| PROMPT |
Two lines mark the range in the entries below: the one holding "Ho) as (_ & _ & Hn)." and the one holding "yos_munmap (yos_munmap ctx1". Set down those two and all lines between them, exactly.

| TASK INPUTS |
Lemma cut_at_sub i l r :
  l !! i = Some r -> region_ok t r -> Z.of_nat (length l) <= cap -> overlaps addr stop r ->
  cut_at i l r ⊆+ remainders addr stop r ++ swap_remove i l /\
  (Z.of_nat (length l) < cap -> cut_at i l r ≡ₚ remainders addr stop r ++ swap_remove i l) /\
  Z.of_nat (length (cut_at i l r)) <= cap /\ (i <= length (cut_at i l r))%nat.
Proof.
  intros Hi Hr Hc Ho. pose proof (swap_remove_length i l r Hi) as Hlen.
  apply lookup_lt_Some in Hi as Hil.
  destruct (remainders_ok t addr stop r Hr Ha Hs Ho) as (Hok & _ & _).
  destruct (cut_at_cases i l r Hi Hc) as [[-> Hrl]|(r1 & [a2 n2] & Hrem & _ & _ & ->)]; simpl.
  - split_and!; [by rewrite Permutation_app_comm|intros _; by rewrite Permutation_app_comm| |];
      rewrite length_app; lia.
  - rewrite Hrem in *. rewrite !Forall_cons in Hok. destruct Hok as (_ & (_ & Hn & _) & _). simpl in Hn.
    assert (Hp : Region a2 n2 :: swap_remove i l ++ [r1] ≡ₚ [r1; Region a2 n2] ++ swap_remove i l).
    { rewrite <-Permutation_cons_append. apply Permutation_swap. }
    pose proof (push_sub (PushOk := Hpush) (swap_remove i l ++ [r1]) a2 n2 Hn) as Hsub.
    pose proof (push_grow (PushOk := Hpush) (swap_remove i l ++ [r1]) a2 n2) as Hg.
    rewrite length_app in Hg; simpl in Hg.
    split_and!.
    + by rewrite Hp in Hsub.
    + intros. rewrite push_room, <-Permutation_cons_append by (rewrite ?length_app; simpl; lia). done.
    + apply push_cap. rewrite length_app. simpl. lia.
    + lia.
Qed.

Lemma cut_at_done i l r :
  l !! i = Some r -> region_ok t r -> Z.of_nat (length l) <= cap -> overlaps addr stop r ->
  Forall (fun s => ~ overlaps addr stop s) (take i l) ->
  Forall (fun s => ~ overlaps addr stop s) (take i (cut_at i l r)).
Proof.
  intros Hi Hr Hc Ho Hd. apply lookup_lt_Some in Hi as Hil.
  pose proof (swap_remove_length i l r Hi) as Hlen.
  assert (Htk : Forall (fun s => ~ overlaps addr stop s) (take i (swap_remove i l))).
  { destruct l as [|y l' _] using rev_ind; [done|]. rewrite length_app in Hil; simpl in Hil.
    rewrite take_app_le in Hd by lia. rewrite swap_remove_snoc. case_decide; [|done].
    by rewrite take_insert_ge. }
  destruct (remainders_ok t addr stop r Hr Ha Hs Ho) as (_ & _ & Hn).
  destruct (cut_at_cases i l r Hi Hc) as [[-> _]|(r1 & [a2 n2] & Hrem & _ & _ & ->)]; simpl.
  - by rewrite take_app_le by lia.
  - rewrite Hrem, !Forall_cons in Hn. destruct Hn as (? & ? & _).
    apply push_prefix; [lia|done..].
Qed.

Lemma overlap_unique l r :
  Forall (region_ok t) l -> pairwise (r :: l) -> r_addr r < addr -> stop < r_end r ->
  Forall (fun s => ~ overlaps addr stop s) l.
Proof.
  intros Hok [Hd _] H1 H2. rewrite Forall_forall. intros s Hs' [Ho1 Ho2].
  destruct (Hd s Hs'); lia.
Qed.
(** The advisory calls ([mprotect], [mlock], [munlock], [madvise]) accept
    exactly the ranges inside linear memory; the end is computed without
    wrap-around, so no range passes by overflowing 32 bits. *)
Theorem check_range_exact c start len :
  0 < memory_size c <= UINT32_MAX -> u32_ok start -> u32_ok len ->
  check_range c start len =
    if (len =? 0) || (start + len <=? memory_size c) then 0 else - ENOMEM.
Proof.
  intros Hs [Ha _] [Hl _]. unfold check_range, UINT32_MAX in *.
  destruct (Z.eqb_spec len 0); [done|]. simpl.
  destruct (Z.leb_spec (memory_size c) start), (Z.ltb_spec (memory_size c) len),
    (Z.ltb_spec (memory_size c) (start + len)), (Z.leb_spec (start + len) (memory_size c));
    simpl; done || lia.
Qed.

(** ** Witnesses *)

Definition ctx1 : exec_ctx := (yos_mmap2 ctx0 0 5000 3 34 (-1) 0).2.

Lemma ctx1_ok : vm_ok ctx1 /\ vm_zero ctx1.
Proof.
  destruct (vm_fresh_ok _ ctx0_fresh) as [Hok Hz]. rewrite vm_zero_but in *.
  assert (Hu : u32_ok 5000) by (unfold u32_ok; lia).
  pose proof (yos_mmap2_spec _ ctx0 0 5000 3 34 (-1) 0 Hok Hz ltac:(lia) Hu) as (? & ? & _). done.
Qed.

Lemma munmap_idempotent_witness :
  (yos_munmap ctx1 131072 8192).1 = 0 /\
  yos_munmap (yos_munmap ctx1 131072 8192).2 131072 8192 = (0, (yos_munmap ctx1 131072 8192).2).
Proof.
  split; [reflexivity|].
  apply (munmap_idempotent ctx1 131072 8192 (proj1 ctx1_ok) (proj2 ctx1_ok));
    [unfold u32_ok; lia|unfold u32_ok; lia|reflexivity|vm_compute; discriminate].
Defined.

Lemma brk_enters_mmap_arena_witness :
  is_live (yos_brk ctx1 (131072 + 4096)).2 131072 /\
  131072 < heap_end (yos_brk ctx1 (131072 + 4096)).2.
Proof.
  apply (brk_enters_mmap_arena ctx0 5000 4096 ctx0_fresh); [lia| |];
    vm_compute; repeat split; discriminate.
Defined.

Definition ctx2 : exec_ctx := set_mem (st8 (mem ctx1) 131075 77) ctx1.

Lemma ctx2_ok : vm_ok ctx2 /\ vm_zero ctx2.
Proof.
  split; [by apply vm_ok_set_mem, ctx1_ok|]. intros b Hb. by apply in_regions_nil in Hb.
Qed.

Lemma mremap_copies_contents_witness :
  let c' := (yos_mremap ctx2 131072 5000 20000 1 0).2 in
  (yos_mremap ctx2 131072 5000 20000 1 0).1 = 139264 /\ ld8 (mem c') (139264 + 3) = 77.
Proof.
  intros c'. split; [reflexivity|].
  destruct (mremap_copies_contents ctx2 131072 5000 20000 1 0 139264 c'
    (proj1 ctx2_ok) (proj2 ctx2_ok)) as [H _];
    [unfold u32_ok; lia|unfold u32_ok; lia|lia|reflexivity|lia| |].
  - intros i Hi. exists (Region 131072 8192). split; [by left|]. unfold in_region, r_end; simpl. lia.
  - rewrite (H 3) by lia. reflexivity.
Defined.
Lemma fl_alloc_bytes need lb fl b fl' :
  fl_alloc need fl = Some (b, fl') -> 0 < need -> spaced lb fl ->
  (forall a, in_regions a fl <-> in_region a b \/ in_regions a fl') /\
  (forall a, in_region a b -> ~ in_regions a fl').
Proof.
  unfold fl_alloc. destruct (first_fit need fl) as [[[pre r] post]|] eqn:E; [|done].
  apply first_fit_Some in E as (-> & Hr & _). destruct (take_block need r) as [b0 rest] eqn:Et.
  intros [= <- <-] Hn Hsp.
  apply take_block_spec in Et as (Ha & Hb & He & Hrest); [|lia].
  pose proof Hsp as (Hsp1 & Hlt & Hl & Hsp2)%spaced_mid.
  split.
  - intros a. rewrite !in_regions_app, in_regions_cons.
    destruct Hrest as [[-> ->]|(-> & Hm & Hlb)]; [rewrite in_regions_nil; tauto|].
    rewrite in_regions_cons, in_regions_nil. unfold in_region, r_end in *. simpl.
    assert (r_addr r <= a < r_addr r + r_len r <->
            r_addr b0 <= a < r_addr b0 + r_len b0 \/
            r_addr b0 + r_len b0 <= a < r_addr b0 + r_len b0 + (r_addr r + r_len r - (r_addr b0 + r_len b0)))
      by lia. tauto.
  - intros a Hin. rewrite !in_regions_app. unfold in_region, r_end in *.
    intros [(s & Hs & Hsa)|[Hs|(s & Hs & Hsa)]]; unfold in_region, r_end in *.
    + pose proof (spaced_last_In _ _ _ Hsp1 Hs). unfold r_end in *. lia.
    + destruct Hrest as [[-> ->]|(-> & Hm & Hlb)]; [by apply in_regions_nil in Hs|].
      rewrite in_regions_cons, in_regions_nil in Hs. unfold in_region, r_end in *. simpl in *. lia.
    + destruct (spaced_In _ _ _ Hsp2 Hs). lia.
Qed.
(** A client that keeps the contract: frees and stores only what it holds. *)
Inductive heap_step : hstate -> hstate -> Prop :=
| hs_malloc c hs size p c' :
    0 <= size <= MALLOC_MAX -> yos_malloc c size = (p, c') ->
    heap_step (c, hs) (c', if p =? 0 then hs else (block_of c' p, p) :: hs)
| hs_calloc c hs nmemb size p c' :
    0 <= nmemb -> 0 <= size -> nmemb * size <= MALLOC_MAX -> yos_calloc c nmemb size = (p, c') ->
    heap_step (c, hs) (c', if p =? 0 then hs else (block_of c' p, p) :: hs)
| hs_realloc c hs1 hs2 b newsize q c' :
    0 < newsize <= MALLOC_MAX -> yos_realloc c (r_addr b + HDR_SIZE) newsize = Some (q, c') ->
    heap_step (c, hs1 ++ (b, r_addr b + HDR_SIZE) :: hs2)
              (c', if q =? 0 then hs1 ++ (b, r_addr b + HDR_SIZE) :: hs2
                   else if q =? r_addr b + HDR_SIZE then hs1 ++ (b, r_addr b + HDR_SIZE) :: hs2
                   else (block_of c' q, q) :: hs1 ++ hs2)
| hs_free c hs1 hs2 b p c' :
    yos_free c p = Some c' -> heap_step (c, hs1 ++ (b, p) :: hs2) (c', hs1 ++ hs2)
| hs_store c hs b p a v :
    (b, p) ∈ hs -> p <= a < r_end b -> heap_step (c, hs) (set_mem (st8 (mem c) a v) c, hs).

Definition heap_inv (s : hstate) : Prop :=
  exists fl, heap_ok s.1 fl (map fst s.2) /\ Forall (fun h => ptr_ok (mem s.1) h.1 h.2) s.2.

Lemma block_of_used c fl ul b p :
  heap_ok c fl ul -> b ∈ ul -> p = r_addr b + HDR_SIZE -> block_of c p = b.
Proof.
  intros Hok Hb ->. destruct (used_blk _ _ _ _ Hok Hb) as [_ Hs]. unfold block_of, HDR_SIZE.
  replace (r_addr b + 8 - 8) with (r_addr b) by lia. rewrite Hs. by destruct b.
Qed.

(** Pointers stay valid when their blocks keep their bytes. *)
Lemma ptrs_ok_same m m' hs :
  (forall a, in_regions a (map fst hs) -> ld8 m' a = ld8 m a) ->
  Forall (fun h : region * Z => ptr_ok m h.1 h.2) hs -> Forall (fun h => ptr_ok m' h.1 h.2) hs.
Proof.
  intros Hs Hp. rewrite Forall_forall in Hp |- *. intros h Hh. eapply ptr_ok_same; [by apply Hp|].
  intros a Ha _. apply Hs. exists h.1. split; [|done]. by apply (list_elem_of_fmap_2 fst).
Qed.

Lemma heap_inv_alloc c fl hs c' fl' b p :
  heap_ok c fl (map fst hs) -> Forall (fun h => ptr_ok (mem c) h.1 h.2) hs ->
  p = r_addr b + HDR_SIZE -> heap_ok c' fl' (b :: map fst hs) -> same_outside fl (mem c) (mem c') ->
  heap_inv (c', (block_of c' p, p) :: hs).
Proof.
  intros Hok Hps Hp Hok' Hso. exists fl'. simpl.
  rewrite (block_of_used c' fl' (b :: map fst hs) b p) by (done || by left).
  split; [done|]. constructor; [by left|]. eapply ptrs_ok_same; [|exact Hps].
  intros a Ha. by eapply used_bytes.
Qed.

| TASK ANSWER |
  destruct (remainders_ok t addr stop r Hr Ha Hs Ho) as (_ & _ & Hn).
  destruct (cut_at_cases i l r Hi Hc) as [[-> _]|(r1 & [a2 n2] & Hrem & _ & _ & ->)]; simpl.
  - by rewrite take_app_le by lia.
  - rewrite Hrem, !Forall_cons in Hn. destruct Hn as (? & ? & _).
    apply push_prefix; [lia|done..].
Qed.

Lemma overlap_unique l r :
  Forall (region_ok t) l -> pairwise (r :: l) -> r_addr r < addr -> stop < r_end r ->
  Forall (fun s => ~ overlaps addr stop s) l.
Proof.
  intros Hok [Hd _] H1 H2. rewrite Forall_forall. intros s Hs' [Ho1 Ho2].
  destruct (Hd s Hs'); lia.
Qed.
(** The advisory calls ([mprotect], [mlock], [munlock], [madvise]) accept
    exactly the ranges inside linear memory; the end is computed without
    wrap-around, so no range passes by overflowing 32 bits. *)
Theorem check_range_exact c start len :
  0 < memory_size c <= UINT32_MAX -> u32_ok start -> u32_ok len ->
  check_range c start len =
    if (len =? 0) || (start + len <=? memory_size c) then 0 else - ENOMEM.
Proof.
  intros Hs [Ha _] [Hl _]. unfold check_range, UINT32_MAX in *.
  destruct (Z.eqb_spec len 0); [done|]. simpl.
  destruct (Z.leb_spec (memory_size c) start), (Z.ltb_spec (memory_size c) len),
    (Z.ltb_spec (memory_size c) (start + len)), (Z.leb_spec (start + len) (memory_size c));
    simpl; done || lia.
Qed.

(** ** Witnesses *)

Definition ctx1 : exec_ctx := (yos_mmap2 ctx0 0 5000 3 34 (-1) 0).2.

Lemma ctx1_ok : vm_ok ctx1 /\ vm_zero ctx1.
Proof.
  destruct (vm_fresh_ok _ ctx0_fresh) as [Hok Hz]. rewrite vm_zero_but in *.
  assert (Hu : u32_ok 5000) by (unfold u32_ok; lia).
  pose proof (yos_mmap2_spec _ ctx0 0 5000 3 34 (-1) 0 Hok Hz ltac:(lia) Hu) as (? & ? & _). done.
Qed.

Lemma munmap_idempotent_witness :
  (yos_munmap ctx1 131072 8192).1 = 0 /\
  yos_munmap (yos_munmap ctx1 131072 8192).2 131072 8192 = (0, (yos_munmap ctx1 131072 8192).2).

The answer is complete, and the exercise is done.